Brothers donate POW crafts to museum

Staff writer

When Bill and Charles Jacobs were growing up, two items in their home fascinated them. They loved to ask about them or get permission to play with them, because it usually led to hearing stories about the German prisoners of war that were housed in Peabody from 1943 to 1945.

Their father, William Jacobs Sr., was a guard at the POW camp in the Eyestone building (now Heckendorn) at Second and Vine streets. The German prisoners their father guarded during World War II made the items that fascinated young Charles and Bill.

A lightweight wooden replica of a German bomber with a swastika on the tail is one item they enjoyed playing with. They were careful with the plane and it remained in surprisingly good condition throughout their childhoods.

A second item made by a German prisoner of war is a wooden desk set that consists of a slanted wooden tray with grooves carved out to hold pens and pencils. The stand has two small wooden boxes attached. Each box has a lid and is capable of holding a small bottle of ink like people used in the 1940s.

There is a backdrop attached to the piece on which the prisoner carved a palm tree, the eagle and swastika insignia of the Third Reich, and what appears to be a guard tower.

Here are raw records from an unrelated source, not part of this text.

(** Two sets of the same versions, sorted. *)
Lemma sorted_versions X Y :
  NoDup (map row_priority Y) -> map version X ≡ₚ map version Y ->
  map version (js_sort LoadRules.row_leb X) = map version (js_sort LoadRules.row_leb Y).
Proof.
  intros Hn Hp.
  assert (forall Z, NoDup (map row_priority Z) -> StronglySorted before (map version (js_sort LoadRules.row_leb Z))) as Hs.
  { intros Z HZ. assert (StronglySorted before (js_sort LoadRules.row_leb Z)) as Hb.
    { apply sorted_before; [apply js_sort_sorted; [apply row_leb_total|apply row_leb_trans]|].
      by rewrite (Permutation_map row_priority (js_sort_Permutation _ _)). }
    clear -Hb. induction Hb as [|x l _ IH Hx]; cbn; constructor; [done|]. rewrite Forall_forall in *.
    intros y (z & -> & Hz)%elem_of_lmap. exact (Hx z Hz). }
  assert (map row_priority X ≡ₚ map row_priority Y) as Hpr.
  { apply (Permutation_map row_priority) in Hp. by rewrite !map_map in Hp. }
  apply (StronglySorted_unique_strong before); [unfold before; intros; lia|apply Hs; by rewrite Hpr|by apply Hs|].
  by rewrite (Permutation_map version (js_sort_Permutation _ X)), (Permutation_map version (js_sort_Permutation _ Y)).
Qed.

(** A rule moved down past a slot. *)
Definition moved (p : Z) (r : RuleRow) : RuleRow :=
  if negb (row_isDefault r) && (p <=? row_priority r) then with_priority (row_priority r + 1) r else r.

“We used to wonder why the soldier would have carved a palm tree,” said Bill Jacobs. “For a long time, I guess we just thought there were palm trees in Germany. Then one time, Dad said, ‘No, the soldiers fought with Rommel in the Afrika Corps.’ Africa was where they had been when they were captured.”

“Dad was from Danville, Va. He was drafted when he was 36 so he was older than most of the men who came here to serve as guards,” Charles said. “He was sent to Fort Riley first and then transferred here. He always said this was a prisoner of war annex. There were lots of towns with POW camps, but he stayed in Peabody.”

“He met my mom, Frances Hass, and they were married after the war,” he added.

The brothers felt that their father had a place in an interesting part of Peabody’s history and decided the POW pieces should stay in the community.

“We used to love to get our dad to tell us stories about the war,” Charles said. “And our Uncle Russell — when he came to visit, we’d sit real quiet and listen to them talk. I just wish we had thought to write down what they said.”

The brothers asked their dad how the prisoners got the materials and tools to make the items.

“He told us to remember that back then there were no televisions and that the men were prisoners, they didn’t get a lot of privileges. And there wasn’t much to do in the evenings so they built little things to keep busy,” said Bill. “Dad said that back then most things were shipped in wooden crates — some rather flimsy and some pretty good and sturdy. They would scavenge that stuff and work on making things they could trade to the guards or the farmers they worked for and get cigarettes, candy, and the like.”

“He told us that sometimes they would make their own primitive tools, but lots of times, the guards let them use chisels, knives, and other tools. The guards trusted them,” he said. “The prisoners of war who were here were mostly average Germans, not Nazis, and they didn’t want to cause trouble and get sent back to Fort Riley.

“Dad said that many of the Germans were resourceful and could make just about anything,” Charles said. “He told us that one time he took a detail to the dump and someone had thrown away a sheet of stainless steel. A couple of the prisoners asked if they could have it and they ended up making two stainless steel sinks out of it.

“He had lots of stories like that about prisoners.”

Several months ago, Bill and Charles, who now lives in Geneseo, decided they would like to donate the items and some of the remaining pieces of their father’s Army uniform to the Peabody Historical Society in memory of their parents.

They recently stood on the steps of the old POW camp entrance and presented the items to Marilyn Jones and Pauline McPheeters of the Peabody Historical Society.

“We are always grateful when people like the Jacobs brothers make the effort to keep pieces of Peabody history in the community,” said Jones. “These are one-of-a-kind items that are impossible to duplicate. They will be a wonderful addition to the museum.”